The shooting down of civilian passenger plane MH17 over the Eastern Ukraine conflict zone this past week in which all 298 innocents on board were killed has dominated cabinet offices, television screens, front pages, Facebook pages and Twitter feeds globally.
The world remains in shock and Western Australia is still coming to grips with the loss of nine of its own residents.
All of this is in the shadow of flight MH370 and its 239 passengers and crew that went missing over four months ago and which to date has still not been found.
Stories of this kind would never have crossed the minds of the men and women who worked on the earliest editions of this paper.
Even when The Record began as a monthly paper back in 1874, it is likely that people would never have conceived that twenty years later Sir Hiram Maxim would make a successful take-off in a biplane test rig.
Who would have imagined then the aeronautical advances that would transpire? When permitted, time brings with it ingenuity.
Many editorials have been written for this newspaper over its 140-year history, seeking to raise reflection, criticism and encouragement on a myriad of matters that affect the Church and humanity at large.
Authenticity and originality have always sought to underpin the paper’s content.
As we move into what is possibly the most dramatic change in the way the Archdiocese of Perth communicates among its people and also with wider society, we hold on to the responsibilities passed down to us by the Second Vatican Council which spoke of the Church’s responsibility to monitor the use of social communications and media and to ensure the spiritual well-being of the Church community at large.
It also talked of the responsibility of us as individuals to ensure our own well-being and to safeguard causing ourselves “spiritual harm”.
Those of us serving on the communications and media team take these responsibilities seriously.
In an era where the term “spin” is closely associated with public relations, we wish to acknowledge our obligation “to provide correct, honest, and accurate news, as the Council believes that access to information, in relation to their circumstances, is a human right” (Inter Mirifica, §7).
A weekly newspaper alone is no longer affecting all those the Church desires to reach.
Saint John Paul II spoke back in 1988 of not only newspapers but also “periodicals, as well as films and radio and television broadcasts” to be “more and more imbued with a human and Christian spirit” (Pastor Bonus, §170).

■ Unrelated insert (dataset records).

(* ===== verification/Asn1Build.v ===== *)
(** Encoding an ASN.1 node tree: [anode_build_*], [atlv_sort_perform] and
    [egg_asn1x_encode] of [src/egg/egg-asn1x.c].

    [None] is a [NULL] result.  Sorting the members of a SET OF relinks their [next]
    pointers; the last one's is not reset, so that the chain can go on behind it: then it
    is a cycle, of which the model keeps the first element behind the last. *)

From S2P Require Import Prelude Text Asn1Tlv Asn1Node Sorting Asn1Create Asn1Decode.
Local Open Scope Z_scope.

(** * Building TLVs *)

(** Signed [gint] arithmetic on lengths. *)
Definition gint (v : Z) : res unit Z := c_assert ((- 2 ^ 31 <=? v) && (v <? 2 ^ 31));; Ok v.

(** The writer's functions have the errors of the parser, which do not occur. *)
Definition no_err {A} (r : res ParseError A) : res unit A :=
  match r with Ok a => Ok a | Err _ => Err tt | Ub => Ub end.

Definition is_container_type (t : EggAsn1xType) : bool :=
  match t with SEQUENCE | SET | SEQUENCE_OF | SET_OF => true | _ => false end.

(** The head of a TLV for the node: class, tag, offset and length; the marks of [h] are
    kept.  An uninitialised class is [Ub]. *)
Definition anode_build_cls_tag_len (an : Anode) (h : AtlvHead) (l : Z) : res unit AtlvHead :=
  l ← gint (if prefix_for_bit_string h || prefix_with_zero_byte h then l + 1 else l);
  let type := anode_def_type an in
  c_assert (is_plain_type type || bool_decide (type = BIT_STRING) || is_container_type type);;
  let c := if is_container_type type then Z.lor ASN1_CLASS_STRUCTURED ASN1_CLASS_UNIVERSAL else ASN1_CLASS_UNIVERSAL in
  let flags := anode_def_flags an in
  '(c, flags) ←
    (if has flags FLAG_TAG then
       let '(explicit, cls_type) := anode_calc_explicit_for_flags an flags in
       if explicit : bool then Ok (c, Z.ldiff flags FLAG_TAG)
       else k ← or_ub cls_type; Ok (Z.lor c k, flags)
     else Ok (c, flags));
  let t := anode_calc_tag_for_flags an flags in
  o ← no_err (atlv_unparse_cls_tag_len_size c t l);
  Ok (mk_head c t o l (Asn1Tlv.bits_empty h) (prefix_for_bit_string h) (prefix_with_zero_byte h) (sorted h)).

(** [atlv_new]: everything is zero. *)
Definition new_head : AtlvHead := mk_head 0 0 0 0 0 false false false.
Definition with_bits (e : Z) : AtlvHead := mk_head 0 0 0 0 e true false false.
Definition with_zero (b : bool) : AtlvHead := mk_head 0 0 0 0 0 false b false.
Definition with_sorted (h : AtlvHead) (b : bool) : AtlvHead :=
  mk_head (cls h) (tag h) (off h) (len h) (Asn1Tlv.bits_empty h) (prefix_for_bit_string h) (prefix_with_zero_byte h) b.

(** A TLV with the value of the node. *)
Definition build_with (an : Anode) (h : AtlvHead) : res unit (option Atlv) :=
  match an_value an with
  | None => Ok None
  | Some v => h ← anode_build_cls_tag_len an h (s32 (Zlen v)); Ok (Some (mk_atlv h (Some v) None []))
  end.

Definition anode_build_value (an : Anode) : res unit (option Atlv) := build_with an new_head.

Definition anode_build_bit_string (an : Anode) : res unit (option Atlv) := build_with an (with_bits (an_bits_empty an)).

Definition anode_build_integer (an : Anode) : res unit (option Atlv) :=
  match an_value an with
  | None => Ok None
  | Some v =>
    sign ← (if guarantee_unsigned an then b ← or_ub (rd v 0); Ok (negb (Z.land b 0x80 =? 0)) else Ok false);
    build_with an (with_zero sign)
  end.

(** [atlv_dup (parsed, FALSE)] *)
Definition anode_build_any (an : Anode) : option Atlv := parsed an.

Definition anode_build_maybe_explicit (an : Anode) (t : Atlv) (flags : Z) : res unit Atlv :=
  let '(explicit, cls_type) := anode_calc_explicit_for_flags an flags in
  if explicit : bool then
    k ← or_ub cls_type;
    let c := Z.lor ASN1_CLASS_STRUCTURED k in
    let tg := anode_calc_tag an in
    l ← gint (off (head t) + len (head t));
    o ← no_err (atlv_unparse_cls_tag_len_size c tg l);
    Ok (mk_atlv (mk_head c tg o l 0 false false false) None None [t])
  else Ok t.

Section Build.
Context (build : GNode -> bool -> res unit (option Atlv)).

(** The TLVs of the children that have one, and the sum of their sizes. *)
Fixpoint build_children (cs : list GNode) (want : bool) (l : Z) : res unit (list Atlv * Z) :=
  match cs with
  | [] => Ok ([], l)
  | c :: cs =>
    t ← build c want;
    match t with
    | None => build_children cs want l
    | Some t =>
      s ← gint (off (head t) + len (head t));
      l ← gint (l + s);
      '(ts, l) ← build_children cs want l; Ok (t :: ts, l)
    end
  end.

Definition anode_build_structured (an : Anode) (cs : list GNode) (want : bool) : res unit (option Atlv) :=
  let type := anode_def_type an in
  let child_want := if is_of_type type then false else want in
  let want := if has (anode_def_flags an) FLAG_OPTION then false else want in
  '(ts, l) ← build_children cs child_want 0;
  if bool_decide (ts = []) && negb want then Ok None
  else
    h ← anode_build_cls_tag_len an new_head l;
    Ok (Some (mk_atlv (with_sorted h (bool_decide (type = SET_OF))) None None ts)).

(** The chosen child; without one nothing is built, with a critical message. *)
Fixpoint build_chosen (cs : list GNode) (want : bool) : res unit (option Atlv) :=
  match cs with
  | [] => Ok None
  | c :: cs => if chosen (data c) then build c want else build_chosen cs want
  end.

End Build.

Fixpoint anode_build_anything (n : GNode) (want : bool) : res unit (option Atlv) :=
  let 'N an cs := n in
  let type := anode_def_type an in
  if bool_decide (type = ANY) then Ok (anode_build_any an)
  else
    t ← (if bool_decide (type = BIT_STRING) then anode_build_bit_string an
         else if bool_decide (type = INTEGER) then anode_build_integer an
         else if is_plain_type type then anode_build_value an
         else if is_container_type type then anode_build_structured anode_build_anything an cs want
         else if bool_decide (type = CHOICE) then build_chosen anode_build_anything cs want
         else Ub);
    match t with
    | None => Ok None
    | Some t => Some <$> anode_build_maybe_explicit an t (anode_def_flags an)
    end.

(** * Sorting the members of sets *)

(** [g_bytes_compare]: [memcmp] on the common length, then the lengths. *)
Fixpoint g_bytes_compare (a b : list Z) : Z :=
  match a, b with
  | [], [] => 0
  | [], _ => -1
  | _, [] => 1
  | x :: a, y :: b => if x <? y then -1 else if y <? x then 1 else g_bytes_compare a b
  end.

(** A member, its encoding, and what its [next] points to. *)
Record SortPair := mk_pair { pair_bytes : list Z; pair_tlv : Atlv; pair_next : list Atlv }.

Definition compare_sort_pair (a b : SortPair) : Z := g_bytes_compare (pair_bytes a) (pair_bytes b).

Fixpoint sort_pairs (cs : list Atlv) : res unit (option (list SortPair)) :=
  match cs with
  | [] => Ok (Some [])
  | c :: cs =>
    bytes ← no_err (atlv_unparse_to_bytes c);
    match bytes with
    | None => Ok None
    | Some bytes => r ← sort_pairs cs; Ok (fmap (M:=option) (cons (mk_pair bytes c cs)) r)
    end
  end.

(** The chain after relinking: the members in order, and what the last one's [next]
    still points to. *)
Definition relink (pairs : list SortPair) : list Atlv :=
  (pair_tlv <$> pairs) ++ match last pairs with Some p => take 1 (pair_next p) | None => [] end.

Section Sort.
Context `{GListSort}.

Section Members.
Context (go : Atlv -> res unit Atlv).
Fixpoint sort_children (cs : list Atlv) : res unit (list Atlv) :=
  match cs with
  | [] => Ok []
  | c :: cs => c ← go c; cs ← sort_children cs; Ok (c :: cs)
  end.
End Members.

Fixpoint atlv_sort_perform (t : Atlv) : res unit Atlv :=
  let 'mk_atlv h v d cs := t in
  cs ← sort_children atlv_sort_perform cs;
  if negb (sorted h) then Ok (mk_atlv h v d cs)
  else
    pairs ← sort_pairs cs;
    match pairs with
    | None => Ok (mk_atlv h v d cs)
    | Some pairs => Ok (mk_atlv h v d (relink (g_list_sort compare_sort_pair (reverse pairs))))
    end.

(** The bytes; the changed tree has the messages of the validation. *)
Definition egg_asn1x_encode (this_year : Z) (asn : GNode) : res unit (option (list Z) * GNode) :=
  if negb (anode_def_type_is_real (data asn)) then Ok (None, asn)
  else
    '(ok, asn) ← egg_asn1x_validate this_year asn true;
    if negb ok then Ok (None, asn)
    else
      t ← anode_build_anything asn true;
      match t with
      | None => Ok (None, asn)
      | Some t =>
        t ← atlv_sort_perform t;
        bytes ← no_err (atlv_unparse_to_bytes t);
        Ok (bytes, asn)
      end.

Definition egg_asn1x_get_any_raw (n : GNode) : res unit (option (list Z) * GNode) :=
  t ← anode_build_anything n true;
  match t with
  | None => Ok (None, on_data (fun an => anode_failure an (lit "missing value(s)")) n)
  | Some t =>
    t ← atlv_sort_perform t;
    bytes ← no_err (atlv_unparse_to_bytes t);
    Ok (bytes, n)
  end.

End Sort.
(* ===== verification/Asn1Roundtrip.v ===== *)
(** Encoding what was decoded gives the bytes back.

    [rebuilds] decides, on a decoded tree, what encoding relies on: classes and inner tags
    are those of the definitions, values are in one piece, no empty container is
    optional, absent members do not come back, members of sets are in order.  For bytes in
    DER and a tree that passes, [egg_asn1x_encode] writes the same bytes. *)

From stdpp Require Import sorting.
From S2P Require Import Prelude Text Asn1Tlv Asn1Value Asn1Node Asn1Schema Sorting Asn1Create Asn1Decode Asn1DecodeSpec Asn1ValidateSpec Asn1Build.
Local Open Scope Z_scope.

(** * What encoding relies on *)

(** The class and the tag that [anode_build_cls_tag_len] gives to the contents of a node. *)
Definition built_cls_tag (an : Anode) : option (Z * Z) :=
  let c := if is_container_type (anode_def_type an) then Z.lor ASN1_CLASS_STRUCTURED ASN1_CLASS_UNIVERSAL else ASN1_CLASS_UNIVERSAL in
  let flags := anode_def_flags an in
  if has flags FLAG_TAG then
    match anode_calc_explicit_for_flags an flags with
    | (true, _) => Some (c, anode_calc_tag_for_flags an (Z.ldiff flags FLAG_TAG))
    | (false, Some k) => Some (Z.lor c k, anode_calc_tag_for_flags an flags)
    | (false, None) => None
    end
  else Some (c, anode_calc_tag_for_flags an flags).

Definition head_rebuilds (an : Anode) (c : Atlv) : bool :=
  bool_decide (built_cls_tag an = Some (cls (head c), tag (head c))).

(** The TLV of an explicit tag; without one there is nothing to check. *)
Definition wrap_rebuilds (an : Anode) (t : Atlv) : bool :=
  match anode_calc_explicit_for_flags an (anode_def_flags an) with
  | (true, Some k) => (cls (head t) =? Z.lor ASN1_CLASS_STRUCTURED k) && (tag (head t) =? anode_calc_tag an)
  | (true, None) => false
  | (false, _) => true
  end.

(** The TLV inside. *)
Definition inner (an : Anode) (t : Atlv) : Atlv :=
  if is_explicit an (anode_def_flags an) then default t (hd_error (child t)) else t.
(** Up to three octal digits from [p]; the value and the pointer after them. *)
Fixpoint octal_digits (n : nat) (mem : list Z) (p q : Z) : res unit (Z * Z) :=
  match n with
  | O => Ok (q, p)
  | S n =>
    c ← or_ub (rd mem p);
    if (48 <=? c) && (c <=? 55) then octal_digits n mem (p + 1) (u8 (q * 8 + (c - 48)))
    else Ok (q, p)
  end.

(** Exactly two hexadecimal digits; [None] is a bad one.  The caller starts at
    the [x] of the escape, as the code does. *)
Fixpoint hex_digits (n : nat) (mem : list Z) (p q : Z) : res unit (option (Z * Z)) :=
  match n with
  | O => Ok (Some (q, p))
  | S n =>
    c ← or_ub (rd mem p);
    match hex_pos c with
    | None => Ok None
    | Some pos => hex_digits n mem (p + 1) (u8 (q * 16 + pos))
    end
  end.

Definition simple_escape (c : Z) : Z :=
  if c =? 98 then 8 else if c =? 102 then 12 else if c =? 110 then 10
  else if c =? 114 then 13 else if c =? 116 then 9 else c.

(** [mem] is the memory at [source]; [dest] the bytes written so far, [None] until
    the first backslash.  [Ok None] is a NULL return. *)
Fixpoint unescape_loop (fuel : nat) (mem : list Z) (p : Z) (dest : option (list Z))
    : res unit (option (list Z)) :=
  match fuel with
  | O => Ub
  | S fuel =>
    c ← or_ub (rd mem p);
    if c =? 0 then Ok dest
    else if c =? 92 then
      let out := match dest with None => take (Z.to_nat p) mem | Some out => out end in
      let p := p + 1 in
      c ← or_ub (rd mem p);
      if c =? 0 then Ok None
      else if (48 <=? c) && (c <=? 55) then
        '(q, p) ← octal_digits 3 mem p 0;
        unescape_loop fuel mem p (Some (out ++ [q]))
      else if c =? 120 then
        r ← hex_digits 2 mem p 0;
        match r with
        | None => Ok None
        | Some (q, p) => unescape_loop fuel mem p (Some (out ++ [q]))
        end
      else unescape_loop fuel mem (p + 1) (Some (out ++ [simple_escape c]))
    else
      unescape_loop fuel mem (p + 1) (match dest with None => None | Some out => Some (out ++ [c]) end)
  end.

(** Results are written from [dest] on, in a block of [strlen (source) + 1] bytes. *)
Definition c_colons_unescape (source : list Z) : res unit (option (list Z)) :=
  r ← unescape_loop (S (length source)) (source ++ [0]) 0 None;
  match r with
  | None => Ok None
  | Some out => c_assert (Zlen out + 1 <=? Zlen source + 1);; Ok (Some out)
  end.

Definition escape_letter (c : Z) : Z :=
  if c =? 8 then 98 else if c =? 12 then 102 else if c =? 10 then 110 else if c =? 13 then 114
  else if c =? 9 then 116 else if c =? 92 then 92 else if c =? 34 then 34 else 0.

Definition needs_escape (extra c : Z) : bool :=
  negb (escape_letter c =? 0) || (c <? 32) || (0x127 <=? c) || (c =? extra).

Definition hexc (d : Z) : Z := default 0 (HEXC_LOWER !! Z.to_nat d).

(** The characters written for one that needs an escape. *)
Definition escape_char (c : Z) : list Z :=
  if negb (escape_letter c =? 0) then [92; escape_letter c]
  else [92; 120; hexc (Z.land (Z.shiftr c 4) 0xf); hexc (Z.land c 0xf)].

(** [done_] are the characters before [p]. *)
Fixpoint escape_loop (extra : Z) (done_ rest : list Z) (dest : option (list Z)) : option (list Z) :=
  match rest with
  | [] => dest
  | c :: rest =>
    let dest :=
      if needs_escape extra c
      then Some (match dest with None => done_ | Some out => out end ++ escape_char c)
      else match dest with None => None | Some out => Some (out ++ [c]) end in
    escape_loop extra (done_ ++ [c]) rest dest
  end.

(** The block has [strlen (source) * 4 + 1] bytes. *)
Definition c_colons_escape (source : list Z) (extra : Z) : res unit (option (list Z)) :=
  match escape_loop extra [] source None with
  | None => Ok None
  | Some out => c_assert (Zlen out + 1 <=? Zlen source * 4 + 1);; Ok (Some out)
  end.

(** [record_block_take] on the escaped text or [record_block_new] on the string. *)
Definition _gcr_record_set_string (r : GcrRecord) (column : Z) (s : list Z) : res unit GcrRecord :=
  if negb (column <? n_columns r) then Ok r
  else
    escaped ← c_colons_escape s (delimiter r);
    record_take_column r column (match escaped with Some e => c_str e | None => s end).

Section GLib.
Context (g_utf8_validate : list Z -> bool) (latin1_to_utf8 : list Z -> option (list Z)).
(** [strtoll] and [strtoull] in base 10: the value and the unread rest. *)
Context (g_ascii_strtoll g_ascii_strtoull : list Z -> Z * list Z).
Context (g_base64_decode : list Z -> list Z) (g_base64_encode : list Z -> list Z) (g_strchomp : list Z -> list Z).
Context {Time : Type} (g_date_time_new_from_unix_utc : Z -> option Time)
  (g_date_time_new_from_iso8601 : list Z -> option Time).
Context (g_quark_try_string : list Z -> Z).

Definition _gcr_record_get_string (r : GcrRecord) (column : Z) : res unit (option (list Z)) :=
  match _gcr_record_get_raw r column with
  | None => Ok None
  | Some value =>
    text ← c_colons_unescape value;
    let value := match text with Some t => c_str t | None => value end in
    if g_utf8_validate value then Ok (Some value) else Ok (latin1_to_utf8 value)
  end.

Definition _gcr_record_get_uint (r : GcrRecord) (column : Z) : option Z :=
  raw ← _gcr_record_get_raw r column;
  let '(result, end_) := g_ascii_strtoll raw in
  match end_ with
  | _ :: _ => None
  | [] => if (result <? 0) || (2 ^ 32 - 1 <? result) then None else Some (u32 result)
  end.

Definition _gcr_record_set_uint (r : GcrRecord) (column value : Z) : res unit GcrRecord :=
  if negb (column <? n_columns r) then Ok r else record_take_column r column (print_u value).

Definition s64 (z : Z) : Z := (z + 2 ^ 63) mod 2 ^ 64 - 2 ^ 63.

(** [result] is a [gint64]; comparing it with [G_MAXULONG] converts it back. *)
Definition _gcr_record_get_ulong (r : GcrRecord) (column : Z) : option Z :=
  raw ← _gcr_record_get_raw r column;
  let '(parsed, end_) := g_ascii_strtoull raw in
  let result := s64 parsed in
  match end_ with
  | _ :: _ => None
  | [] => if (result <? 0) || (2 ^ 64 - 1 <? u64 result) then None else Some (u32 result)
  end.

Definition _gcr_record_set_ulong (r : GcrRecord) (column value : Z) : res unit GcrRecord :=
  if negb (column <? n_columns r) then Ok r else record_take_column r column (print_lu value).

Definition _gcr_record_get_date (r : GcrRecord) (column : Z) : option Time :=
  raw ← _gcr_record_get_raw r column;
  match g_ascii_strtoull raw with
  | (result, []) => if result =? 0 then None else g_date_time_new_from_unix_utc result
  | _ => g_date_time_new_from_iso8601 raw
  end.

Definition _gcr_record_get_base64 (r : GcrRecord) (column : Z) : option (list Z) :=
  g_base64_decode <$> _gcr_record_get_raw r column.

(** [g_base64_encode] is what the step and close calls produce together. *)
Definition _gcr_record_set_base64 (r : GcrRecord) (column : Z) (data : list Z) : res unit GcrRecord :=
  if negb (column <? n_columns r) then Ok r
  else
    let n := Zlen data in
    let estimate := n * 4 / 3 + n * 4 / (3 * 65) + 7 in
    let text := g_base64_encode data in
    c_assert (Zlen text <? estimate);;
    record_take_column r column (g_strchomp text).

Definition _gcr_record_get_schema (r : GcrRecord) : Z :=
  match _gcr_record_get_raw r 0 with Some value => g_quark_try_string value | None => 0 end.

Definition _gcr_records_find (records : list GcrRecord) (schema : Z) : option GcrRecord :=
  if schema =? 0 then None else find (fun r => schema =? _gcr_record_get_schema r) records.
End GLib.

(** * Several records *)

Definition _gcr_records_format (records : list GcrRecord) : list Z :=
  foldl (fun s r => print_record_to_string r s ++ [10]) [] records.

(** The [memchr] loop of [strnsplit] over the bytes left; [g_strndup] stops at a
    NUL. *)
Fixpoint split_loop (fuel : nat) (delim : Z) (remainder : list Z) : list (list Z) * list Z :=
  match fuel with
  | O => ([], remainder)
  | S fuel =>
    match index_of delim remainder with
    | None => ([], remainder)
    | Some n =>
      let '(pieces, rest) := split_loop fuel delim (drop (S n) remainder) in
      (c_str (take n remainder) :: pieces, rest)
    end
  end.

Our desire in the months and years ahead is not merely to report on what transpires within and outside of the Church, but to begin to explain and break open to Catholics, fellow Christian believers, people of faith and of none why it is that the Church’s teaching remains relevant and life-giving today.
There are many key issues with which we need to grapple further and to boldly yet graciously dialogue with wider society.
These include upholding the dignity of life from conception to natural death, the debate over the use of renewable energies against uranium and nuclear energy as the fuel of the future, the attitude towards and treatment of refugees and asylum seekers internationally but, in particular, on our own doorstep on Christmas Island, Manus Island and Nauru.
Then there is the threatened status of marriage, the urgent need to reduce suicide among our young people, the delicate nature of relationships between Christians, Jews and Muslims and, of course, the continued healing of relationships between all Australians, Indigenous and settler alike.
In this final editorial of Perth’s weekly Catholic newspaper, we want to thank you, the readers, for turning to The Record for news and insights into Catholic life.
We also wish to acknowledge with immense gratitude and deep respect the professionalism, industry and great tenacity of editors, journalists, invited contributors and all other personnel who have served The Record as a newspaper since its conception to the present day.
As the Archdiocese of Perth moves towards broader, more accessible means of communication for a greater number of people, further words of Harold Wilson might well be recalled, namely that “he who rejects change is the architect of decay. The only human institution which rejects progress is the cemetery”.
Christ’s story did not end in the tomb, and neither does The Record’s. Now, as much as at any point in history, is the time for us as God’s family to renew our commitment to following the Good Shepherd who lays down his life so as to bring life to the full, not only to ourselves but to all those around us (cf John 10:10-11) and to being his witnesses to the ends of the earth (Acts 1:8).